After finally dozing off around 6 a.m., she'd overslept and would have been late for work even if she were planning on going in.

It wasn't too late to call in sick, though.

She rolled onto her side and reached for the phone, then pecked out the familiar number of Regal Trucking. Waited while the phone rang on the other end of the connection.

A recording. Voice mail. Past eight o'clock and no one was in the office yet, readying the trucks for the day's run. Melanie was annoyed, then she almost smiled. They could hardly criticize her for being sick.

She left a brief message, unconsciously making her voice husky, as if her throat were sore, then hung up.

She replaced the receiver, then lay back and closed her eyes.

Opened them.

Now she was wide awake. She reached over for the remote, then plumped up her pillow and switched on the TV near the foot of the bed.

She was astounded to see herself exiting the diner on First Avenue where she'd had dinner last night.

She sat straight up in bed. The volume was set on mute, and she was too stunned to change it.
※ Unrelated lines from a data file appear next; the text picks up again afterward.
Lemma str_exists_true p s :
  str_exists p s = true <-> exists c, In c (String.list_ascii_of_string s) /\ p c = true.
Proof.
  unfold str_exists. rewrite negb_true_iff. induction s as [|c s IH]; simpl; [naive_solver|].
  rewrite andb_false_iff, negb_false_iff, IH. naive_solver.
Qed.

Lemma contains_byte_iff s b :
  contains_byte s b = true <-> In b (String.list_ascii_of_string s).
Proof.
  unfold contains_byte. rewrite str_exists_true. split.
  - intros (c & Hin & <-%Ascii.eqb_eq). done.
  - intros Hin. exists b. by rewrite Ascii.eqb_refl.
Qed.

(** *** Splitting and joining *)

Lemma concat_cons x l : String.concat "" (x :: l) = x ++ String.concat "" l.
Proof. destruct l as [|y l]; simpl; [by rewrite str_app_nil_r|done]. Qed.

Lemma concat_snoc l x : String.concat "" (l ++ [x])%list = String.concat "" l ++ x.
Proof.
  induction l as [|y l IH]; [done|]. change ((y :: l) ++ [x])%list with (y :: (l ++ [x]))%list.
  by rewrite !concat_cons, IH, str_app_assoc.
Qed.

Lemma list_ascii_app s t :
  String.list_ascii_of_string (s ++ t) = (String.list_ascii_of_string s ++ String.list_ascii_of_string t)%list.
Proof. induction s as [|c s IH]; simpl; [done|]. by rewrite IH. Qed.

Lemma split_nonnil sep s : split sep s <> [].
Proof. destruct s as [|c s]; simpl; repeat case_match; done. Qed.

Lemma join_split sep s : join (String sep "") (split sep s) = s.
Proof.
  induction s as [|c s IH]; simpl; [done|].
  destruct (Ascii.eqb_spec c sep) as [->|Hne].
  - destruct (split sep s) eqn:E; [by apply split_nonnil in E|]. simpl in *. by rewrite IH.
  - destruct (split sep s) as [|h t] eqn:E; [by apply split_nonnil in E|].
    rewrite <- IH. by destruct t.
Qed.

Lemma split_forall sep (p : ascii -> bool) s :
  str_forall p s = true -> Forall (fun x => str_forall p x = true) (split sep s).
Proof.
  induction s as [|c s IH]; simpl; [by repeat constructor|].
  rewrite andb_true_iff; intros [Hc Hs]. specialize (IH Hs).
  destruct (Ascii.eqb c sep); [by constructor|].
  destruct (split sep s) as [|h t]; inversion IH; subst; repeat constructor; simpl;
    rewrite ?Hc; auto.
Qed.

Definition no_byte (b : ascii) (s : string) : Prop :=
  str_forall (fun c => negb (Ascii.eqb b c)) s = true.

Lemma contains_any_no_byte b s chars :
  contains_byte chars b = true -> contains_any s chars = false -> no_byte b s.
Proof.
  unfold contains_any, no_byte. rewrite str_exists_false. intros Hc. apply str_forall_mono. intros c.
  rewrite !negb_true_iff. intros Hn. apply Ascii.eqb_neq. intros <-. congruence.
Qed.

Lemma split_no_sep sep s : Forall (no_byte sep) (split sep s).
Proof.
  unfold no_byte. induction s as [|c s IH]; simpl; [by repeat constructor|].
  destruct (Ascii.eqb_spec c sep) as [->|Hne]; [by constructor|].
  assert (Hb : negb (Ascii.eqb sep c) = true) by (apply negb_true_iff, Ascii.eqb_neq; congruence).
  destruct (split sep s) as [|h t]; inversion IH; subst; repeat constructor; simpl;
    rewrite ?Hb; auto.
Qed.

Lemma split_app_sep sep s t :
  no_byte sep s -> split sep (s ++ String sep t) = s :: split sep t.
Proof.
  unfold no_byte. induction s as [|c s IH]; simpl; [by rewrite Ascii.eqb_refl|].
  rewrite andb_true_iff, negb_true_iff. intros [Hc Hs].
  rewrite Ascii.eqb_sym, Hc, (IH Hs). done.
Qed.

Lemma split_id sep s : no_byte sep s -> split sep s = [s].
Proof.
  unfold no_byte. induction s as [|c s IH]; simpl; [done|].
  rewrite andb_true_iff, negb_true_iff. intros [Hc Hs].
  by rewrite Ascii.eqb_sym, Hc, (IH Hs).
Qed.

Lemma split_join sep l :
  l <> [] -> Forall (no_byte sep) l -> split sep (join (String sep "") l) = l.
Proof.
  induction l as [|x [|y l] IH]; intros Hne Hl; [done|..].
  - inversion Hl; subst. by apply split_id.
  - inversion Hl; subst. simpl join.
    change (x ++ String sep "" ++ ?r) with (x ++ String sep r).
    rewrite split_app_sep by done. f_equal. by apply IH.
Qed.

Lemma split_contains sep s x : In x (split sep s) -> contains s x = true.
Proof.
  rewrite <- (join_split sep s) at 2. generalize (split sep s) as l.
  induction l as [|y [|z l] IH]; [done|..].
  - intros [->|[]]. apply contains_self.
  - intros [->|Hin]; simpl join.
    + apply contains_app_l, contains_self.
    + apply contains_app_r, (contains_app_r (String sep "")), IH, Hin.
Qed.

Lemma str_forall_take p n s : str_forall p s = true -> str_forall p (take_bytes n s) = true.
Proof.
  revert n; induction s as [|c s IH]; intros [|n]; simpl; try done.
  rewrite !andb_true_iff. naive_solver.
Qed.

Lemma take_bytes_all n s : (String.length s <= n)%nat -> take_bytes n s = s.
Proof.
  revert n; induction s as [|c s IH]; intros [|n] Hn; simpl in *; try done; [lia|].
  rewrite IH by lia. done.
Qed.

Lemma take_bytes_app n s t :
  take_bytes n (s ++ t) = take_bytes n s ++ take_bytes (n - String.length s) t.
Proof.
  revert n; induction s as [|c s IH]; intros [|n]; simpl; try done. by rewrite IH.
Qed.

Lemma take_bytes_length n s : String.length (take_bytes n s) = Nat.min n (String.length s).
Proof. revert n; induction s as [|c s IH]; intros [|n]; simpl; congruence. Qed.

Lemma len_app s t : len (s ++ t) = (len s + len t)%Z.
Proof. unfold len. rewrite str_length_app. lia. Qed.

Lemma len_String c s : len (String c s) = (1 + len s)%Z.
Proof. unfold len. cbn [String.length]. lia. Qed.

Lemma length_list_ascii s : length (String.list_ascii_of_string s) = String.length s.
Proof. induction s; simpl; auto. Qed.

Lemma len_nonneg s : (0 <= len s)%Z.
Proof. unfold len. lia. Qed.

Lemma drop_bytes_app s t : drop_bytes (String.length s) (s ++ t) = t.
Proof. by induction s. Qed.

Lemma trim_prefix_app p t : trim_prefix (p ++ t) p = t.
Proof. unfold trim_prefix. by rewrite has_prefix_app, drop_bytes_app. Qed.

(** *** Words *)

(** Printable ASCII without the space. *)
Definition is_word_byte (c : ascii) : bool := in_range 33 126 (byte_val c).

Lemma fields_from_byte cur a s :
  is_word_byte a = true -> fields_from cur (String a s) = fields_from (cur ++ String a "") s.
Proof.
  unfold is_word_byte, in_range. intros Ha.
  assert (H1 : space1 a = false) by (unfold space1, in_range; lia).
  assert (H2 : forall b, space2 a b = false) by (intros b; unfold space2; lia).
  assert (H3 : forall b c, space3 a b c = false) by (intros b c; unfold space3; lia).
  cbn [fields_from]. rewrite H1. destruct s as [|b s]; [done|]. rewrite H2.
  destruct s as [|c s]; [done|]. by rewrite H3.
Qed.

Lemma word_not_space a b c : is_word_byte a = true -> space1 a = false /\ space2 a b = false /\ space3 a b c = false.
Proof.
  unfold is_word_byte, in_range. intros Ha. split_and!; [unfold space1, in_range|unfold space2|unfold space3]; lia.
Qed.

Lemma trim_leading_word sp2 sp3 a s :
  is_word_byte a = true -> (forall b, is_word_byte b = true -> sp2 a b = false) ->
  (forall b c, is_word_byte b = true -> is_word_byte c = true -> sp3 a b c = false) ->
  str_forall is_word_byte s = true -> trim_leading sp2 sp3 (String a s) = String a s.
Proof.
  intros Ha H2 H3 Hs. destruct (word_not_space a a a Ha) as (H1 & _). cbn [trim_leading]. rewrite H1.
  destruct s as [|b s]; [done|]. cbn [str_forall] in Hs. apply andb_true_iff in Hs as [Hb Hs]. rewrite (H2 b Hb).
  destruct s as [|c s]; [done|]. cbn [str_forall] in Hs. apply andb_true_iff in Hs as [Hc _]. by rewrite (H3 b c Hb Hc).
Qed.

Lemma str_rev_app s t : str_rev (s ++ t) = str_rev t ++ str_rev s.
Proof.
  induction s as [|c s IH]; simpl; [by rewrite str_app_nil_r|]. by rewrite IH, str_app_assoc.
Qed.

Lemma str_rev_involutive s : str_rev (str_rev s) = s.
Proof. induction s as [|c s IH]; simpl; [done|]. by rewrite str_rev_app, IH. Qed.

Lemma str_forall_rev p s : str_forall p (str_rev s) = str_forall p s.
Proof.
  induction s as [|c s IH]; [done|]. cbn [str_rev str_forall]. rewrite str_forall_app, IH. cbn [str_forall].
  by rewrite andb_true_r, andb_comm.
Qed.

(** A text without spaces is not trimmed. *)
Lemma trim_space_word s : str_forall is_word_byte s = true -> trim_space s = s.
Proof.
  intros Hs. unfold trim_space. assert (Hl : trim_left s = s).
  { destruct s as [|a s]; [done|]. cbn [str_forall] in Hs. apply andb_true_iff in Hs as [Ha Hs].
    apply trim_leading_word; [done| | |done]; intros; by apply word_not_space. }
  rewrite Hl. unfold trim_right. pose proof (str_forall_rev is_word_byte s) as Hr. rewrite Hs in Hr.
  assert (Ht : trim_leading (fun b a => space2 a b) (fun c b a => space3 a b c) (str_rev s) = str_rev s).
  { destruct (str_rev s) as [|a r]; [done|]. cbn [str_forall] in Hr. apply andb_true_iff in Hr as [Ha Hr].
    apply trim_leading_word; [done| | |done]; intros; by apply word_not_space. }
  by rewrite Ht, str_rev_involutive.
Qed.

Lemma fields_from_word cur w s :
  str_forall is_word_byte w = true -> fields_from cur (w ++ s) = fields_from (cur ++ w) s.
Proof.
  revert cur; induction w as [|a w IH]; intros cur; [by rewrite str_app_nil_r|].
  cbn [str_forall String.append]. intros [Ha Hw]%andb_true_iff. rewrite fields_from_byte by done.
  rewrite IH by done. by rewrite str_app_assoc.
Qed.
Print began to scroll over the frozen image on the screen. Print within quotation marks. Familiar words.

Her
words.

Her eye blurred with tears so she could no longer read them. Didn't want to read them.

Who…? How…?

That bastard!

He must have been wired, recording our conversation I assumed was casual and private. A journalist! Goddamned sneaky, lying journalist, taking advantage of my distress. Another man deceiving me, using me.
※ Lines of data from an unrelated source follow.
(* ===== verification/GoStrconv.v ===== *)
(** * Numbers and quotation

    What the program uses of the packages [strconv] and [fmt] for numbers: decimal
    printing, [strconv.Atoi], the [%d] verb of [fmt.Sscanf], and [strconv.Quote]. *)

From stdpp Require Import pretty.
From S2P Require Import Prelude GoStrings.
Local Open Scope string_scope.

(** ** Decimal digits *)

Definition digit_val (c : ascii) : Z := (byte_val c - 48)%Z.

(** The number a run of digits stands for, most significant first. *)
Fixpoint digits_val (acc : Z) (s : string) : Z :=
  match s with
  | EmptyString => acc
  | String c s' => digits_val (acc * 10 + digit_val c) s'
  end.

(** The longest prefix of digits, and the rest. *)
Fixpoint digit_prefix (s : string) : string * string :=
  match s with
  | EmptyString => ("", "")
  | String c s' =>
      if is_digit c then let '(d, r) := digit_prefix s' in (String c d, r) else ("", s)
  end.

Definition int_max : Z := 2 ^ 63 - 1.

(** A sign, then the rest. *)
Definition take_sign (s : string) : bool * string :=
  match s with
  | String "-" s' => (true, s')
  | String "+" s' => (false, s')
  | _ => (false, s)
  end.

Definition signed (neg : bool) (z : Z) : option Z :=
  let z := if neg then (- z)%Z else z in
  if ((- 2 ^ 63 <=? z) && (z <=? int_max))%Z then Some z else None.

(** [strconv.Atoi] *)
Definition atoi (s : string) : option Z :=
  let '(neg, s) := take_sign s in
  let '(d, r) := digit_prefix s in
  if String.eqb d "" || negb (String.eqb r "") then None else signed neg (digits_val 0 d).

(** [fmt.Sscanf(s, "%d", &n)]: white space is skipped, a sign and digits are
    read, and what follows them is left. *)
Definition sscanf_d (s : string) : option Z :=
  let '(neg, s) := take_sign (trim_left s) in
  let '(d, _) := digit_prefix s in
  if String.eqb d "" then None else signed neg (digits_val 0 d).

(** Decimal printing, [%d]. *)
Definition itoa (z : Z) : string := pretty z.

(** ** Quotation *)

Definition hex_digit (z : Z) : ascii :=
  if (z <? 10)%Z then byte_of (48 + z) else byte_of (87 + z).

Fixpoint hex_pad (n : nat) (z : Z) : string :=
  match n with
  | 0 => ""
  | S n' => hex_pad n' (z / 16) ++ String (hex_digit (z mod 16)) ""
  end.

Definition dquote : ascii := ascii_of_nat 34.
Definition backslash : ascii := ascii_of_nat 92.
Definition esc (c : ascii) : string := String backslash (String c "").

(** One rune of [strconv.Quote]; [raw] is its encoding in the subject. *)
Definition quote_rune `{Unicode} (r : Z) (raw : string) : string :=
  (if (r =? byte_val dquote) then esc dquote
   else if (r =? 92) then esc backslash
   else if in_range 32 126 r then raw
   else if (128 <=? r) && uni_print r then raw
   else if (r =? 7) then esc "a" else if (r =? 8) then esc "b" else if (r =? 12) then esc "f"
   else if (r =? 10) then esc "n" else if (r =? 13) then esc "r" else if (r =? 9) then esc "t"
   else if (r =? 11) then esc "v"
   else if (r <? 32) || (r =? 127) then esc "x" ++ hex_pad 2 r
   else if (r <? 65536) then esc "u" ++ hex_pad 4 r
   else esc "U" ++ hex_pad 8 r)%Z.

(** A byte that is no part of a valid encoding. *)
Definition quote_bad_byte (a : ascii) : string := esc "x" ++ hex_pad 2 (byte_val a).

Fixpoint quote_body `{Unicode} (s : string) : string :=
  match s with
  | EmptyString => ""
  | String a s1 =>
      if (byte_val a <? 128)%Z then quote_rune (byte_val a) (String a "") ++ quote_body s1
      else match s1 with
      | EmptyString => quote_bad_byte a
      | String b s2 =>
          if valid2 a b then
            quote_rune (Z.land (byte_val a) 31 * 64 + low6 b) (String a (String b "")) ++ quote_body s2
          else match s2 with
          | EmptyString => quote_bad_byte a ++ quote_body s1
          | String c s3 =>
              if valid3 a b c then
                quote_rune (Z.land (byte_val a) 15 * 4096 + low6 b * 64 + low6 c)
                  (String a (String b (String c ""))) ++ quote_body s3
              else match s3 with
              | EmptyString => quote_bad_byte a ++ quote_body s1
              | String d s4 =>
                  if valid4 a b c d then
                    quote_rune (Z.land (byte_val a) 7 * 262144 + low6 b * 4096 + low6 c * 64 + low6 d)
                      (String a (String b (String c (String d "")))) ++ quote_body s4
                  else quote_bad_byte a ++ quote_body s1
              end
          end
      end
  end.

(** [strconv.Quote] *)
Definition quote `{Unicode} (s : string) : string :=
  String dquote (quote_body s ++ String dquote "").

(** ** Lemmas *)

(** Bytes above the control characters. *)
Definition is_text (c : ascii) : bool := (32 <=? byte_val c)%Z.

Lemma byte_val_byte_of z : (0 <= z < 256)%Z -> byte_val (byte_of z) = z.
Proof. intros H. unfold byte_val, byte_of. rewrite N_ascii_embedding; lia. Qed.

Lemma hex_digit_text z : (0 <= z < 16)%Z -> is_text (hex_digit z) = true.
Proof.
  intros H. unfold is_text, hex_digit. case_match; rewrite byte_val_byte_of; lia.
Qed.

Lemma hex_pad_text n z : str_forall is_text (hex_pad n z) = true.
Proof.
  revert z; induction n as [|n IH]; intros z; [done|]. cbn [hex_pad]. rewrite str_forall_app, IH.
  simpl. rewrite hex_digit_text; [done|]. apply Z.mod_pos_bound. lia.
Qed.

Lemma quote_rune_text `{Unicode} r raw :
  ((32 <= r)%Z -> str_forall is_text raw = true) -> str_forall is_text (quote_rune r raw) = true.
Proof.
  intros Hraw. unfold quote_rune.
  repeat match goal with |- str_forall _ (if ?b then _ else _) = true => destruct b eqn:? end;
    rewrite ?str_forall_app, ?hex_pad_text; try done; apply Hraw;
    unfold in_range in *; propify; lia.
Qed.

Lemma high_text c : (128 <= byte_val c)%Z -> is_text c = true.
Proof. unfold is_text. lia. Qed.

Lemma cont_high c : cont c = true -> (128 <= byte_val c)%Z.
Proof. unfold cont, in_range. intros ?; propify; lia. Qed.

(** A quoted string is one line of text: it holds no control characters. *)
Lemma quote_text `{Unicode} s : str_forall is_text (quote s) = true.
Proof.
  unfold quote. cbn [str_forall]. apply andb_true_iff. split; [done|]. rewrite str_forall_app.
  apply andb_true_iff. split; [|done].
  assert (Hbad : forall a, str_forall is_text (quote_bad_byte a) = true)
    by (intros a; unfold quote_bad_byte; by rewrite str_forall_app, hex_pad_text).
  remember (String.length s) as n eqn:Hn. assert (Hle : String.length s <= n) by lia. clear Hn.
  revert s Hle. induction n as [|n IH]; intros s Hle; [by destruct s; simpl in *; [|lia]|].
  destruct s as [|a s1]; [done|]. cbn [quote_body].
  destruct (Z.ltb_spec (byte_val a) 128) as [Ha|Ha].
  { rewrite str_forall_app, IH by (simpl in Hle; lia). rewrite quote_rune_text; [done|].
    simpl. unfold is_text. intros. lia. }
  apply high_text in Ha.
  destruct s1 as [|b s2]; [apply Hbad|].
  destruct (valid2 a b) eqn:H2; [|destruct s2 as [|c s3]; [|destruct (valid3 a b c) eqn:H3;
    [|destruct s3 as [|d s4]; [|destruct (valid4 a b c d) eqn:H4]]]];
    rewrite str_forall_app, ?Hbad, IH, ?andb_true_r by (simpl in *; lia); try done;
    apply quote_rune_text; intros _; cbn [str_forall]; rewrite Ha.
  - unfold valid2 in H2. propify. rewrite (high_text b) by by apply cont_high. done.
  - unfold valid3, cont, in_range in H3. rewrite (high_text b), (high_text c); [done|lia..].
  - unfold valid4, cont, in_range in H4. rewrite (high_text b), (high_text c), (high_text d); [done|lia..].
Qed.
(** ** Decimal printing and reading *)

Lemma digits_val_app acc d t : digits_val acc (d ++ t) = digits_val (digits_val acc d) t.
Proof. revert acc; induction d as [|c d IH]; intros acc; simpl; [done|apply IH]. Qed.

Lemma digit_prefix_all d t :
  str_forall is_digit d = true -> (forall c r, t = String c r -> is_digit c = false) ->
  digit_prefix (d ++ t) = (d, t).
Proof.
  intros Hd Ht. induction d as [|c d IH]; simpl in *.
  - destruct t as [|c r]; [done|]. simpl. by rewrite (Ht c r).
  - apply andb_true_iff in Hd as [-> Hd]. by rewrite IH.
Qed.

(** A decimal numeral: digits, no leading zero. *)
Definition numeral (d : string) (z : Z) : Prop :=
  str_forall is_digit d = true /\ digits_val 0 d = z /\
  exists c r, d = String c r /\ (c = "0"%char -> r = "").

Lemma pretty_char x :
  (x < 10)%N -> is_digit (pretty_N_char x) = true /\ digit_val (pretty_N_char x) = Z.of_N x /\
  (pretty_N_char x = "0"%char -> x = 0%N).
Proof.
  intros Hx. assert (x = 0 \/ x = 1 \/ x = 2 \/ x = 3 \/ x = 4 \/ x = 5 \/ x = 6 \/ x = 7 \/ x = 8 \/ x = 9)%N
    as Hcases by lia. by repeat destruct Hcases as [->|Hcases]; [..|subst x].
Qed.

Lemma pretty_go_numeral x s :
  (0 < x)%N -> exists d, pretty_N_go x s = d ++ s /\ str_forall is_digit d = true /\
    digits_val 0 d = Z.of_N x /\ exists c r, d = String c r /\ c <> "0"%char.
Proof.
  revert s. induction (N.lt_wf_0 x) as [x _ IH]; intros s Hx. rewrite pretty_N_go_step by done.
  assert (Hm : (x `mod` 10 < 10)%N) by by apply N.mod_lt.
  destruct (pretty_char _ Hm) as (Hd & Hv & H0).
  assert (Hdm : (x = 10 * (x `div` 10) + x `mod` 10)%N) by by apply N.div_mod.
  destruct (decide (x `div` 10 = 0)%N) as [Hz|Hz].
  - rewrite Hz, pretty_N_go_0. exists (String (pretty_N_char (x `mod` 10)) ""). simpl. rewrite Hd.
    split_and!; [done|done|lia|]. eexists _, _. split; [done|]. intros Hc. apply H0 in Hc. lia.
  - destruct (IH (x `div` 10)%N ltac:(by apply N.div_lt) (String (pretty_N_char (x `mod` 10)) s) ltac:(lia))
      as (d & -> & Hall & Hval & c & r & -> & Hc).
    exists (String c r ++ String (pretty_N_char (x `mod` 10)) ""). rewrite str_app_assoc, str_forall_app, Hall.
    cbn [str_forall andb]. rewrite Hd, digits_val_app, Hval. cbn [digits_val].
    split_and!; [done|done|lia|]. by eexists _, _.
Qed.

Lemma itoa_numeral z : (0 <= z)%Z -> numeral (itoa z) z.
Proof.
  intros Hz. destruct z as [|p|p]; [|clear Hz|lia].
  { split_and!; [done..|]. by eexists _, _. }
  unfold itoa, pretty, pretty_Z, pretty, pretty_positive, pretty, pretty_N. rewrite decide_False by done.
  destruct (pretty_go_numeral (Npos p) "" eq_refl) as (d & -> & Hall & Hval & c & r & -> & Hc).
  rewrite str_app_nil_r. split_and!; [done..|]. by eexists _, _.
Qed.

Lemma itoa_neg z : (z < 0)%Z -> itoa z = "-" ++ itoa (- z).
Proof. by destruct z. Qed.

Lemma itoa_inj z w : itoa z = itoa w -> z = w.
Proof. intros H. by apply (inj pretty) in H. Qed.

Lemma digit_not_sign c : is_digit c = true -> c <> "-"%char /\ c <> "+"%char.
Proof. intros H. split; by intros ->. Qed.

Lemma take_sign_digit c r : is_digit c = true -> take_sign (String c r) = (false, String c r).
Proof.
  intros [H1 H2]%digit_not_sign. unfold take_sign.
  by destruct c as [[] [] [] [] [] [] [] []].
Qed.

(** Reading a printed integer gives it back. *)
Lemma atoi_itoa z : is_int64 z -> atoi (itoa z) = Some z.
Proof.
  intros Hz. unfold is_int64 in Hz.
  assert (Hread : forall neg n, (0 <= n)%Z -> (let '(d, r) := digit_prefix (itoa n) in
    if String.eqb d "" || negb (String.eqb r "") then None else signed neg (digits_val 0 d)) = signed neg n).
  { intros neg n Hn. destruct (itoa_numeral n Hn) as (Hall & Hval & c & r & Hi & _).
    pose proof (digit_prefix_all (itoa n) "" Hall ltac:(done)) as Hp. rewrite str_app_nil_r in Hp.
    rewrite Hp, Hval, Hi. done. }
  unfold atoi. destruct (decide (z < 0)%Z) as [Hneg|Hpos].
  - rewrite itoa_neg by done. cbn [String.append take_sign]. rewrite Hread by lia. unfold signed, int_max.
    rewrite Z.opp_involutive. by assert (((- 2 ^ 63 <=? z) && (z <=? 2 ^ 63 - 1))%Z = true) as -> by lia.
  - assert (Hs : take_sign (itoa z) = (false, itoa z)).
    { destruct (itoa_numeral z ltac:(lia)) as (Hall & _ & c & r & Hi & _). rewrite Hi in *. simpl in Hall.
      apply andb_true_iff in Hall as [Hc _]. by apply take_sign_digit. }
    rewrite Hs, Hread by lia. unfold signed, int_max.
    by assert (((- 2 ^ 63 <=? z) && (z <=? 2 ^ 63 - 1))%Z = true) as -> by lia.
Qed.


Example quote_example : @quote unicode_ascii "a b" = String dquote ("a b" ++ String dquote "").
Proof. reflexivity. Qed.
Example sscanf_example : sscanf_d "5*" = Some 5%Z /\ sscanf_d "" = None /\ sscanf_d "60" = Some 60%Z.
Proof. by vm_compute. Qed.
Example itoa_example : itoa (-42) = "-42".
Proof. reflexivity. Qed.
Melanie hurled the remote at the TV and missed, but the impact when it bounced off the wall caused the volume to come on full blast. The bedroom vibrated under high-decibel assault.

Melanie placed her palms over her ears, as if to warm them, pressing hard enough that her head felt squeezed in a vise. She scrunched her eyes shut against the pain.

She felt like screaming.

She thought she might actually scream.

50

St. Louis, 1993

The roaring grew louder, time rushing past like wind.

Justice stood staring at the headstone, thinking it must be somebody else's name carved there, somebody with the same name as his wife's.

But he knew it wasn't. April was down there, in the grave, in the dark.

She needed him!

He rose from sleep, hearing his harsh, agonized gasp, as if from somewhere outside himself.

The bedroom was silent. His pillow was soaked with sweat. More awake now, more aware than he'd ever been, he felt his mind whirling out of control. He tried to steady it, tried to slow and organize his thoughts so they made sense. There was a bitterness at the back of his throat. He swallowed.

Didn't feel it.

Didn't hear it.

His heart was a stone in his chest.

He made himself open his eyes and turn his head on the pillow so he was looking at April.

Of course she wasn't there. She was still in his dream, in her grave.

She's succeeded.

Finally, she's ended it.

He began to breathe hard through his nose, and he lay listening to the relentless, labored hissing.

Air in, air out. Life.

She ended it. She was gone.

Nothing was the same. It would never be the same. Nothing.

His thoughts that had scattered like startled crows now settled down to roost in the familiar bleak landscape. The sadness that weighed like iron encompassed him.

And with the sadness came the rage. He blamed Davison, their son Will's rapist and killer, for what had dealt the crushing blow to their lives. But he blamed the justice system for April's depression and death, and for his own fury and misery.

The justice system had let their son's killer walk free. It had made it impossible for the bereaved parents to feel the finality of the book of justice closing, ending a sad chapter. They could never even begin the gradual ascent from a dark pit of grief and anger. The justice system had done nothing to keep them from sinking deeper and deeper into the pit, and finally April had reached the bottom, where the snakes waited.

He held the justice system responsible.

Feeling his head begin to pound, as if usually did when he awoke like this at—he looked at the clock—3 a.m., he sat up in bed.

For a while he sat motionless, listening to the mournful sounds of the house at night, of the night outside. Nothing around him but night.

He held the justice system responsible.